Firefighter comes to rescue of first responders with sick kids

(CBS News) NEW YORK -- At New York-Presbyterian Morgan Stanley Children's Hospital, former New York fireman P.J. Schrantz is busy with his second career.

P.J. Schrantz
P.J. Schrantz
CBS News

"There was a boy that's five years old, his name is Julio," Schrantz said. "He reminded me of my son on so many levels. It does bring me back, but I can't think of a better way to honor my son."

Twelve years ago Wednesday, Schrantz lost four members of his engine company. At the same time, his 5-year-old son Dustin was battling leukemia. Schrantz was at Ground Zero on 9/11.

"In the front of my mind, my heart was at home with my son and family," he says.

Dustin died two years later. Schrantz says the kind of people who help others have a hard time asking for help themselves.

P.J. Schrantz lost his son Dustin to leukemia.
P.J. Schrantz lost his son Dustin to leukemia.

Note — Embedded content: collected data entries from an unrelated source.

Definition handleSaveRuleEntry (s : modal) : modal :=
  if negb (rule_named (ruleForm s)) then s else
  let updated := match editingIndex s with
                 | Some i => write_at i (VObj (ruleForm s)) (rules s)
                 | None => rules s ++ [VObj (ruleForm s)]
                 end in
  set_rule_editor (syncToJSON s (parsedConfig s) updated) false None (ruleForm s).

(** [filter] visits no hole. *)
Definition is_hole (v : val) : bool := match v with VUndef => true | _ => false end.

Definition handleDeleteRule (s : modal) (index : nat) : modal :=
  syncToJSON s (parsedConfig s) (List.filter (fun r => negb (is_hole r)) (remove_at index (rules s))).

Definition toggle_rule (r : val) : val :=
  VObj (obj_put (js "enabled") (VBool (negb (truthy (opt_prop (js "enabled") r)))) (spread r)).

(** Reading [enabled] of [null] or of a hole throws and changes nothing. *)
Definition handleToggleRule (s : modal) (index : nat) : modal :=
  match rules s !! index with
  | None | Some VUndef | Some VNull => s
  | Some r => syncToJSON s (parsedConfig s) (<[index := toggle_rule r]> (rules s))
  end.

(** ** The raw editor *)

Definition type_text (s : modal) (text : jsstring) : modal := set_copies s text (parsedConfig s) (rules s).

Definition handleFormat (s : modal) : modal :=
  match parse (configText s) with
  | Some v => set_json_error (set_copies s (pretty v) (parsedConfig s) (rules s)) None
  | None => set_json_error s (Some (syntax_message (configText s)))
  end.

(** ** Saving *)

(** [handleApplyConfig] up to the [await] of [onSave]: the minified text, or
    nothing when the text does not parse. *)
Definition apply_start (s : modal) : modal * option jsstring :=
  let s1 := match workspaceMode s with Visual => syncToJSON s (parsedConfig s) (rules s) | JsonMode => s end in
  match parse (configText s1) with
  | Some v => (set_saving (set_json_error s1 None) true (saveSuccess s1), Some (ser [] [] v))
  | None => (set_saving (set_json_error s1 (Some (js "Invalid JSON syntax: " ++ syntax_message (configText s1)))) false (saveSuccess s1), None)
  end.

(** The rest: [onSave] answers whether it stored the text; a success also
    schedules the close of the dialog. *)
Definition apply_finish (s : modal) (ok : bool) : modal * bool :=
  (set_saving s false (if ok then true else saveSuccess s), ok).
End Sync.

(** ** The profile manager *)

Section Profiles.
Context `{CaseMapping}.

Definition customProfilesMap (config : val) : obj :=
  match opt_prop (js "profiles") config with
  | VObj o => o
  | VArr l => spread (VArr l)
  | _ => []
  end.

Definition clean_profile_id (s : jsstring) : jsstring :=
  replace_class is_profile_char 95%N (toLowerCase (trim s)).

(** [entry] of [handleSaveProfile] *)
Definition saved_entry (cleanId label summary : jsstring) (ps : obj) : obj :=
  let e := obj_put (js "label") (VStr (str_or (trim label) cleanId)) ps in
  match trim summary with [] => e | t => obj_put (js "summary") (VStr t) e end.

(** The profiles given to [onUpdateProfiles]; [None] for an empty id. *)
Definition handleSaveProfile (config : val) (pid label summary : jsstring) (ps : obj) : option obj :=
  let cleanId := clean_profile_id pid in
  if jeqb cleanId [] then None
  else Some (obj_put cleanId (VObj (saved_entry cleanId label summary ps)) (customProfilesMap config)).

Definition handleDeleteProfile (config : val) (pid : jsstring) : obj :=
  obj_del pid (customProfilesMap config).

(** The parameters of a new profile. *)
Definition profile_defaults (extKey : jsstring) : obj :=
  match findDataplaneExtensionMeta extKey with
  | Some m => fold_left (fun o f => obj_put (field_key f) (defaultValue f) o) (profileFields m) []
  | None => []
  end.
End Profiles.

(** ** Steps of the dialog

    The handlers of the form run in the visual mode, the raw editor in the
    JSON mode; values that come from inputs are JSON values. The rule editor
    keeps its index while the rules are changed in the JSON mode: a save
    says whether it writes [past] the end and leaves holes. *)

Section Steps.
Variable syntax_message : jsstring -> jsstring.
Variable null_message : jsstring.

Inductive modal_event := Edit | SaveRule (past : bool).

Definition leaves_holes (s : modal) : bool :=
  rule_named (ruleForm s) && match editingIndex s with Some i => (length (rules s) <? i)%nat | None => false end.

Definition without_holes (e : modal_event) : Prop := match e with SaveRule true => False | _ => True end.

Inductive modal_step : modal -> modal_event -> modal -> Prop :=
| StepField s k v : workspaceMode s = Visual -> units_ok k -> json_ok v -> modal_step s Edit (handleFieldChange s k v)
| StepProfiles s o : workspaceMode s = Visual -> json_ok (VObj o) -> modal_step s Edit (handleUpdateProfiles s o)
| StepRuleForm s b i form : workspaceMode s = Visual -> json_ok (VObj form) ->
    modal_step s Edit (set_rule_editor s b i form)
| StepSaveRule s : workspaceMode s = Visual -> modal_step s (SaveRule (leaves_holes s)) (handleSaveRuleEntry s)
| StepDeleteRule s i : workspaceMode s = Visual -> modal_step s Edit (handleDeleteRule s i)
| StepToggleRule s i : workspaceMode s = Visual -> modal_step s Edit (handleToggleRule s i)
| StepType s t : workspaceMode s = JsonMode -> units_ok t -> modal_step s Edit (type_text s t)
| StepFormat s : workspaceMode s = JsonMode -> modal_step s Edit (handleFormat syntax_message s)
| StepMode s m : modal_step s Edit (handleModeChange syntax_message null_message s m)
| StepApply s : modal_step s Edit (apply_start syntax_message s).1
| StepApplied s ok : modal_step s Edit (apply_finish s ok).1.

(** The three copies agree. *)
Definition synced (s : modal) : Prop :=
  parse (configText s) = Some (parsedConfig s) /\ rules s = rules_of (parsedConfig s) /\ parsedConfig s <> VNull.

Definition modal_inv (s : modal) : Prop :=
  json_ok (parsedConfig s) /\ Forall json_ok (rules s) /\ units_ok (configText s) /\
  json_ok (VObj (ruleForm s)) /\ (workspaceMode s = Visual -> synced s).

(** ** Lemmas *)

#[local] Arguments json_ok : simpl never.

Lemma json_ok_empty : json_ok (VObj []).
Proof. split; [constructor|done]. Qed.

Lemma spread_ok v : json_ok v -> json_ok (VObj (spread v)).
Proof.
  destruct v as [| | | |s|l|o]; intros Hv; try apply json_ok_empty; try done; apply json_ok_of_entries.
  - apply Forall_lookup. intros i [k x]. rewrite list_lookup_imap. intros Hi.
    destruct (s !! i) as [c|] eqn:E; [|done]. injection Hi as <- <-. split.
    + unfold int_string. simpl. rewrite (proj2 (Z.ltb_ge _ _)) by lia. apply digits_units. lia.
    + constructor; [|constructor]. by eapply Forall_lookup in Hv.
  - by apply (entries_of_members (VArr l)).
Qed.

"Right now as we speak, there are firefighters running into a burning building, there are police officers putting their lives on the line, there are men and women in camouflage uniforms on foreign lands fighting to project our freedom, and thousands of those heroes have critically ill children," he says.

To help first responders and other families with sick kids, Schrantz started Wishgivers.org, a group which assists with medical bills, medications and entertainment at children's hospitals.

New York police officer Mark Staniscewski spent seven months working at Ground Zero.

Jake Staniscewski is fighting a rare pediatric cancer.
Jake Staniscewski is fighting a rare pediatric cancer.

"Jake, my beautiful 21-month-old boy got diagnosed with a rare pediatric cancer called rhabdomyosarcoma," he says. "He's currently fighting for his life. To not be able to fight for him is the worst feeling a father can have, and P.J. understands that."

Wishgivers is holding a fundraiser to help the Staniscewski family pay medical bills.

Heroism isn't always about rushing into harm's way. Sometimes it's as simple as getting a little girl to smile.